A word may be added here, though the subject is one rather of æsthetics than of prosody, on the function of metre in emphasizing and reinforcing the beauties of thought, emotion, and expression that poetry offers. Two practical illustrations have just been given above. Every writer on poetics, from Aristotle down, has had something to contribute, but the substance of it all may be found in the eighteenth chapter of Coleridge's Biographia Literaria, from which a few sentences have already been quoted.[22] It is not merely that verse by its external appearance notifies the reader, or by its perceptible regularity notifies the listener, that the writer is putting forth his highest efforts, that language is being driven to its highest possibilities; it is not that the use of verse signalizes greater aims and intentions than the use of prose; but rather that the higher efforts, the greater aims, turn by a natural, spontaneous, but partly mysterious instinct to metrical forms for adequate or fit expression. The poets themselves have proved this. No one, barring a few notable exceptions, who felt the creative powers of poetry within him has dared neglect or refuse the added difficulties and the potential beauties of metre. Not the sense of obstacles overcome, but of possibilities realized prompts to formal rhythms. Music, in Dryden's phrase, is inarticulate poetry; but poetry, while it remains articulate and endeavors to accomplish its own destinies, will always approach as close as its own conditions permit to the powers of music. Some poets are inclined more powerfully to music than others. Burns composed with definite melodies in mind; Shelley often began with a little tune which he gradually crystallized into words; Schiller tells us that inspiration often came to him first in the form of music. Tennyson, Swinburne, and others, have chanted rather than read their poetry aloud. And even Browning, who sometimes appears to prefer discord to music, is found to have studied not only the science of music, but also the musical effectiveness of words.
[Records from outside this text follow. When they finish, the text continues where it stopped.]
Lemma submit_life N g w : finite_timeout (W := W) N → graph_ok g w →
  match Graph_submit (S N) (g, w) with
  | None => False
  | Some ((g', w'), r) => graph_ok g' w' ∧ submit_outcome g w g' w' r
  end.
Proof.
  intros HN Hok. unfold Graph_submit. cbn [fst snd]. destruct (in_flight g) eqn:Hf; [split; [done|left; done]|].
  destruct (usable g) eqn:Hu; cbn [negb]; [|split; [done|]; right; left; done].
  pose proof Hok as [[hist Hset] Hno Himg Hc Hfit]. unfold on_queues. cbn [fst snd].
  pose proof (looks_resets (gs_signals g) (gs_queues g, w)) as H1. unfold looks in H1.
  pose proof (returns_resets (gs_signals g) (gs_queues g, w)) as R1.
  unfold mbind at 1, QM_bind at 1. destruct (for_each_q signal_reset (gs_signals g) (gs_queues g, w)) as [[[s1 w1] [u1|e1|]]|] eqn:Hres; [..|done].
  3: by destruct H1 as (_ & _ & ?).
  2: by destruct (resets_Ok (gs_signals g) (gs_queues g, w)) as [w0 E]; rewrite E in Hres.
  destruct H1 as (-> & A1 & _). cbn [fst snd] in *. unfold mbind at 1, QM_bind at 1. unfold signal_reset, world. cbn [fst snd].
  set (w2 := store_signal (gs_final g) 1 w1). assert (advances w w2) as A2 by (etransitivity; [exact A1|apply law_store_signal]).
  clearbody w2. assert (∀ l, doorbell_of l w2 = doorbell_of l w) as D2 by (intros l; by destruct (A2 l) as (_ & _ & ?)).
  pose proof (prepare_batches_ends (S N) (gs_batches g) (gs_queues g) w2 hist (set_ok_advance _ _ _ _ Hset A2) Hno Himg Hc Hfit) as H2.
  pose proof (prepare_returns N (gs_batches g) HN (gs_queues g, w2)) as R2. unfold ends in H2.
  destruct (prepare_batches (S N) (gs_batches g) (gs_queues g, w2)) as [[[s3 w3] [u3|e3|]]|]; [| |done|done].
  - pose proof (loop_shape _ _ _ _ _ _ _ H2) as Hsh. destruct H2 as [Hok3 Hl3 _ Hbells _ Hw3]. cbn [fst snd].
    pose proof (ring_prepared_ends s3 w3 _ Hok3) as H4. pose proof (ring_returns (s3, w3)) as R4. unfold ends in H4.
    cbn [gs_queues set_flags]. destruct (ring_prepared (s3, w3)) as [[[s4 w4] [u4|e4|]]|]; [| | |done].
    + destruct H4 as (Hok4 & Hno4 & Hsh4 & _ & w3' & Hadv & Hrung). cbn. split.
      * apply (graph_ok_flags (with_queues g s4) w4 true (usable g)).
        apply (graph_ok_queues g s4 w4 (merged (length (gs_batches g)) hist (gs_batches g))); [eauto| |done|done]. unfold same_shape in *. congruence.
      * split; [done|]. split; [done|]. split; [done|]. split; [done|]. split.
        { exists hist. by rewrite merged_all in Hok4 by (rewrite (so_hist _ _ _ Hset); congruence). }
        intros lane b Hb Hne. destruct (Hrung lane) as (E1 & _ & E3), (Hadv lane) as (F1 & _ & _).
        rewrite E3, Hbells by (apply lookup_lt_Some in Hb; lia). rewrite bool_decide_eq_true_2 by (by eapply lookup_lt_Some).
        unfold bell. rewrite Hb. destruct b; [done|]. cbn. unfold last_packet. by rewrite E1, F1.
    + destruct H4 as (Hok4 & Hno4 & Hsh4 & Hadv & Hdown). cbn. split.
      * apply (graph_ok_flags (with_queues g s4) w4 false false).
        apply (graph_ok_queues g s4 w4 (merged (length (gs_batches g)) hist (gs_batches g))); [eauto| |done|done]. unfold same_shape in *. congruence.
      * right. right. split; [done|]. split; [done|]. split; [done|]. split; [done|]. split; [|naive_solver]. intros l.
        destruct (Hadv l) as (_ & _ & ->). by rewrite Hw3.
    + by destruct H4 as (_ & _ & _ & ?).
  - destruct H2 as (k & Hk & Hok3 & Hno3 & Hw3 & Hsh & Hdown). cbn. split.
    + apply (graph_ok_flags (with_queues g s3) w3 _ false). by apply (graph_ok_queues g s3 w3 _ (ex_intro _ w Hok) Hsh Hok3).
    + right. right. split; [done|]. split; [done|]. split; [done|]. split; [done|]. split; [|naive_solver]. intros l. by rewrite Hw3.
Qed.

(** Waiting for a signal only looks, and succeeds on a completed signal. *)
Lemma looks_signal fuel signal : ∀ round s, looks (signal_rounds fuel round signal) s
  (λ w _, ∃ w0, advances s.2 w0 ∧ (load_signal signal w0).1 < 1 ∧ w = (load_signal signal w0).2)%Z.
Proof.
  induction fuel as [|fuel IH]; intros round s; [done|]. cbn [signal_rounds].
  eapply looks_bind; [apply looks_faults|]. intros w1 _ A1 _.
  eapply (looks_bind _ _ _ (λ w done, w = (load_signal signal w1).2 ∧ done = ((load_signal signal w1).1 <? 1)%Z)).
  { unfold signal_is_complete. eapply (looks_bind _ _ _ (λ w v, w = (load_signal signal w1).2 ∧ v = (load_signal signal w1).1)).
    - by apply looks_world; [apply law_load_signal|].
    - intros w v _ [-> ->]. by apply looks_ret. }
  intros w2 d A2 [-> ->]. cbn [fst snd] in *. destruct ((load_signal signal w1).1 <? 1)%Z eqn:Hd.
  - apply looks_ret. apply Z.ltb_lt in Hd. eauto.
  - eapply (looks_bind _ _ _ (λ _ _, True)); [by apply looks_world; [apply law_elapsed|]|]. intros w3 late A3 _.
    destruct late; [by apply looks_lift|]. cbn [fst snd] in *.
    pose proof (IH (S round) (s.1, w3)) as H. unfold looks in *. cbn [fst snd] in *.
    destruct (signal_rounds fuel (S round) signal (s.1, w3)) as [[[s4 w4] [a|e|]]|]; [|done..].
    destruct H as (-> & A4 & w0 & A0 & Hw0). split; [done|]. split; [done|]. exists w0. split; [|done].
    etransitivity; [exact A1|]. etransitivity; [exact A2|]. by etransitivity.
Qed.

(** What stopping leaves behind: an error with the flight flag cleared means
    that every queue is inactive. *)
Definition stop_outcome g w (g' : GraphState) (w' : W) (r : result ReplayError unit) : Prop :=
  match r with
  | Ok _ => in_flight g' = false ∧ (∀ lane, doorbell_of lane w' = doorbell_of lane w)
  | Err e => in_flight g = true ∧ usable g' = false ∧ (in_flight g' = false → all_down (gs_queues g'))
  | Panic => False
  end.

Lemma teardown_life g w : graph_ok g w →
  match inactivate_all (gs_queues g, w) with
  | None => False
  | Some ((s', w'), r) => graph_ok (with_queues g s') w' ∧ advances w w' ∧
      match r with Ok _ => all_down s' | Err _ => True | Panic => False end
  end.
Proof.
  intros Hok. pose proof (go_set _ _ Hok) as [hist Hset]. pose proof (inactivate_all_ends _ w hist Hset) as H. unfold ends in H.
  pose proof (returns_inactivate_all (gs_queues g, w)) as R. destruct (inactivate_all (gs_queues g, w)) as [[[s' w'] r]|]; [|done].
  destruct H as (Hok' & Hno & Hadv & Hsh & Hr). split; [|done]. by apply (graph_ok_queues g s' w' hist (ex_intro _ w Hok)).
Qed.

Lemma wait_life N g w : finite_timeout (W := W) N → graph_ok g w →
  match Graph_wait (S N) (g, w) with
  | None => False
  | Some ((g', w'), r) => graph_ok g' w' ∧ stop_outcome g w g' w' r ∧
      (r = Ok tt → usable g' = usable g ∧ (in_flight g = false ∨
        ∃ w0, advances w w0 ∧ (load_signal (gs_final g) w0).1 < 1 ∧ w' = (load_signal (gs_final g) w0).2)%Z)
  end.
Proof.
  intros HN Hok. unfold Graph_wait. cbn [fst snd]. destruct (in_flight g) eqn:Hf; cbn [negb].
  2:{ split; [done|]. split; [by split|]. auto. }
  unfold on_queues. cbn [fst snd]. pose proof (looks_signal (S N) (gs_final g) 0 (gs_queues g, w)) as H.
  pose proof (signal_returns N (gs_final g) HN (gs_queues g, w)) as R. unfold looks, wait_signal in *.
  pose proof (go_set _ _ Hok) as [hist Hset].
  destruct (signal_rounds (S N) 0 (gs_final g) (gs_queues g, w)) as [[[s1 w1] [u|e|]]|]; [..|done].
  - destruct H as (-> & A & w0 & A0 & Hw0). cbn [fst snd] in *. split; [|split].
    + apply (graph_ok_flags (with_queues g (gs_queues g)) w1 false (usable g)).
      apply (graph_ok_queues g (gs_queues g) w1 hist); [eauto|done|by eapply set_ok_advance|apply Hok].
    + split; [done|]. intros l. by destruct (A l) as (_ & _ & ?).
    + intros _. split; [done|]. right. eauto.
  - destruct H as (-> & A & _). cbn [fst snd gs_queues] in *.
    assert (graph_ok (with_queues g (gs_queues g)) w1) as Hok1.
    { apply (graph_ok_queues g (gs_queues g) w1 hist); [eauto|done|by eapply set_ok_advance|apply Hok]. }
    pose proof (teardown_life _ w1 Hok1) as H. cbn [gs_queues with_queues] in H.
    destruct (inactivate_all (gs_queues g, w1)) as [[[s2 w2] [u2|e2|]]|]; [..|done].
    + destruct H as (Hok2 & _ & Hdown). cbn. split; [by apply (graph_ok_flags _ w2 false false) in Hok2|]. by split.
    + destruct H as (Hok2 & _ & _). cbn. split; [by apply (graph_ok_flags _ w2 true false) in Hok2|]. by split.
    + by destruct H as (_ & _ & ?).
  - by destruct H as (_ & _ & ?).
Qed.

Lemma cancel_life g w : graph_ok g w →
  match Graph_cancel (g, w) with
  | None => False
  | Some ((g', w'), r) => graph_ok g' w' ∧ stop_outcome g w g' w' r ∧
      (r = Ok tt → in_flight g = false ∧ g' = g ∨ usable g' = false ∧ all_down (gs_queues g'))
  end.
Proof.
  intros Hok. unfold Graph_cancel. cbn [fst snd]. destruct (in_flight g) eqn:Hf; cbn [negb].
  2:{ split; [done|]. split; [by split|]. auto. }
  unfold on_queues. cbn [fst snd]. pose proof (teardown_life g w Hok) as H.
  destruct (inactivate_all (gs_queues g, w)) as [[[s2 w2] [u2|e2|]]|]; [..|done].
  - destruct H as (Hok2 & A & Hdown). cbn. split; [by apply (graph_ok_flags _ w2 false false) in Hok2|].
    split; [|by right]. split; [done|]. intros l. by destruct (A l) as (_ & _ & ?).
  - destruct H as (Hok2 & _ & _). cbn. split; [by apply (graph_ok_flags _ w2 true false) in Hok2|]. by split.
  - by destruct H as (_ & _ & ?).
Qed.
End life.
While it is unquestionably going too far to insist as Hegel does that "metre is the first and only condition absolutely demanded by poetry, yea even more necessary than a figurative picturesque diction"; or even to say that the finest poetry is always metrical; still it remains a simple fundamental truth that metre is the natural form of poetic language. The great exceptions to this—the poetic prose of a Sir Thomas Browne, a Pater, a Carlyle, or the free-verse of Whitman—do but prove its soundness; for we always feel them to be something exceptional, something not quite natural though not quite amiss, something wonderful, like tours de force. We would not wish them otherwise, perhaps; but we should doubt them if we did not actually have them before us.